Rochelle Canteen opening second restaurant at the Institute of Contemporary Arts

The launch coincides with the announcement of the institute’s autumn programme
Doubling up: Margot Henderson, left, and Melanie Arnold have a new venture at the ICA
Daniel Hambury
Samuel Fishwick @Fish_o_wick13 September 2017

“We're bringing the Rochelle Canteen into town,” explains Margot Henderson, sitting next to her business partner Melanie Arnold in the one-time bike shed that has been their Shoreditch restaurant since 2006. This autumn, the pair will open a second Rochelle Canteen at the Institute of Contemporary Arts, including a new café, bar and restaurant.

The launch coincides with the announcement of the institute’s autumn programme by recently appointed director Stefan Kalmár, who is reclaiming the famous organisation as a centre for radical culture and progressive thought. “For me, galleries should feed your soul and mind,” says Arnold. “But also the tummy.”

The uninitiated might struggle to find Henderson and Arnold’s east London canteen: it’s one of those secluded spots that feels oddly remote, despite being just 10 minutes from bustling Liverpool Street station. Set behind red-brick walls, entry is via a buzzer next to a locked door which opens on to the grounds of a listed school building which has been converted into studios.

For me, galleries should feed your soul and mind... but also the tummy

Melanie Arnold

“Giles Deacon, when he worked next door, said he was the healthiest he’d ever been thanks to us,” says Arnold. Björk, Jefferson Hack, Keira Knightley and her husband James Righton are regulars.

Both Margot's husband and Melanie's ex-husband are giants of the restaurant business — Fergus Henderson and Jon Spiteri ran The French House with Melanie and Margot in 1992 before opening St John in Clerkenwell.

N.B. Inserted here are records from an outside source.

(* ===== verification/NodeEntrain.v ===== *)
(** * NodeEntrain: signals from changes of tables to entrained peers

    Models [crates/node/src/entrain.rs] (the registry and the gates), and of
    [pipeline.rs] the hooks that collect changed tables, [fanout], the scan for
    foreign changes, and [serve_entrain_lane]. A signal is a flag: the channel
    of an entrainment has room for one. The handler waits for whichever comes
    first, a signal or a frame; the order is an input. *)

From S2P Require Import Prelude RustStd Collections Effect Vocab External Instances Value Envelope Request AuthTypes Chain CivilDate.
From S2P Require Import Authorizer NodeDb NodeDemo NodeGateProps NodeExecute NodeFrames NodeProjection.
From S2P Require Entrainment.

Open Scope Z_scope.

(** ** The registry *)

Record Sub : Type := mkSub {
  sb_point : string;
  sb_table : option string
}.

(** [rg_signals] are the receivers that are alive, and whether a signal waits
    in them. A sender lives as long as its entry in [rg_subs]. *)
Record Entrainments : Type := mkEntrainments {
  rg_subs : gmap Z Sub;
  rg_next_id : Z;
  rg_signals : gmap Z bool
}.

Definition Entrainments_new : Entrainments := mkEntrainments ∅ 0 ∅.

(** [next_id] is a [u64]. *)
Definition subscribe (point : string) (table : option string) (self : Entrainments) : Z * Entrainments :=
  let id := rg_next_id self in
  (id, mkEntrainments (<[id := mkSub point table]> (rg_subs self)) ((id + 1) mod 2 ^ 64) (<[id := false]> (rg_signals self))).

Definition unsubscribe (id : Z) (self : Entrainments) : Entrainments :=
  mkEntrainments (delete id (rg_subs self)) (rg_next_id self) (rg_signals self).

(** The handler returns, and drops its receiver. *)
Definition drop_receiver (id : Z) (self : Entrainments) : Entrainments :=
  mkEntrainments (rg_subs self) (rg_next_id self) (delete id (rg_signals self)).

(** [try_send] to every subscriber that [hears]. *)
Definition signal_where (hears : Sub -> bool) (self : Entrainments) : Entrainments :=
  mkEntrainments (rg_subs self) (rg_next_id self)
    (map_imap (fun id waiting => Some match rg_subs self !! id with
                                      | Some sub => hears sub || waiting
                                      | None => waiting
                                      end) (rg_signals self)).

Definition signal_table (table : string) : Entrainments -> Entrainments :=
  signal_where (fun sub => bool_decide (sb_table sub = Some table)).

Definition signal_point (point : string) : Entrainments -> Entrainments :=
  signal_where (fun sub => bool_decide (sb_point sub = point)).

Definition active (self : Entrainments) : nat := size (rg_subs self).

(** Sorted, without duplicates. *)
Definition subscribed_tables (self : Entrainments) : list string :=
  bs_iter (list_to_set (omap (fun e => sb_table (snd e)) (map_to_list (rg_subs self)))).

Definition close_all (self : Entrainments) : Entrainments := mkEntrainments ∅ (rg_next_id self) (rg_signals self).

(** [signals.recv()]: a signal that waits, the end when the sender is gone, or
    nothing yet. *)
Inductive Received : Type := NoSignal | Signal | Closed.

Definition recv_signal (id : Z) (self : Entrainments) : Received * Entrainments :=
  match rg_signals self !! id with
  | Some true => (Signal, mkEntrainments (rg_subs self) (rg_next_id self) (<[id := false]> (rg_signals self)))
  | _ => (if bool_decide (is_Some (rg_subs self !! id)) then NoSignal else Closed, self)
  end.

(** ** Changes *)

(** The table observer, and the tables it was called with. *)
Abbreviation Observer := (option (list string)).

Definition notify (table : string) (observer : Observer) : Observer := (fun calls => calls ++ [table]) <$> observer.

Definition fanout (table : string) (s : Entrainments * Observer) : Entrainments * Observer :=
  let '(ent, observer) := s in
  let ent := if bool_decide (table = "_projection") || bool_decide (table = "_policy") then signal_point PROJECTION_CHANGED ent
             else ent in
  (signal_table table ent, notify table observer).

(** The three hooks over the tables pending. *)
Definition on_update (table : string) (pending : list string) : list string :=
  if existsb (fun t => bool_decide (t = table)) pending then pending else pending ++ [table].
Definition on_commit (pending : list string) (s : Entrainments * Observer) : list string * (Entrainments * Observer) :=
  ([], foldl (fun s table => fanout table s) s pending).
Definition on_rollback (pending : list string) : list string := [].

Yet both women have shaped the canteen in their own right, nurturing luminary chefs, from Trullo’s Tim Siadatan to the Canton Arms’ Trish Hilferty. “There’s a big family,” says Henderson. “They’ve all been through here and taken a bit of it away with them.”

The two met at Arnold’s wedding — Fergus and Margot Henderson had only begun dating weeks beforehand. “The first time I saw Margot, she and Fergus were late for our wedding,” laughs Arnold. “I was coming up hill with my dad to the church and they sprinted past.”

Outside the restaurant, rows of home-grown vegetables spring up from planting pots. “A lot of our influences come from Margot’s New Zealand heritage — our way of thinking about vegetables and salads, for instance,” says Arnold.

The Canteen is unashamedly old-fashioned — devilled crab, gull’s egg with celery salt, posset, rosemary-fragranced salad of roast lamb. “Sometimes its relaxing, taking a break from being constantly told this is the one new thing you have to try,” laughs Arnold. “But I love new things — except smears.” To clarify: smears are those daubs of sauces spread on a plate beside the food . “That’s boy cooking. Women don’t do smears. They’re just ugly.”

Both are a force for equality in the kitchen. “There are certain jobs boys insist on doing, and others they won’t do,” says Henderson. “Everyone thinks girls should just be pastry chefs. There’s nothing wrong with being a pastry chef but girls can get sidelined. Men are also very competitive, especially in the culture of a kitchen.”

Is it harder work being a woman in the restaurant business? “In the kitchen, no,” says Arnold. “In life, yes.”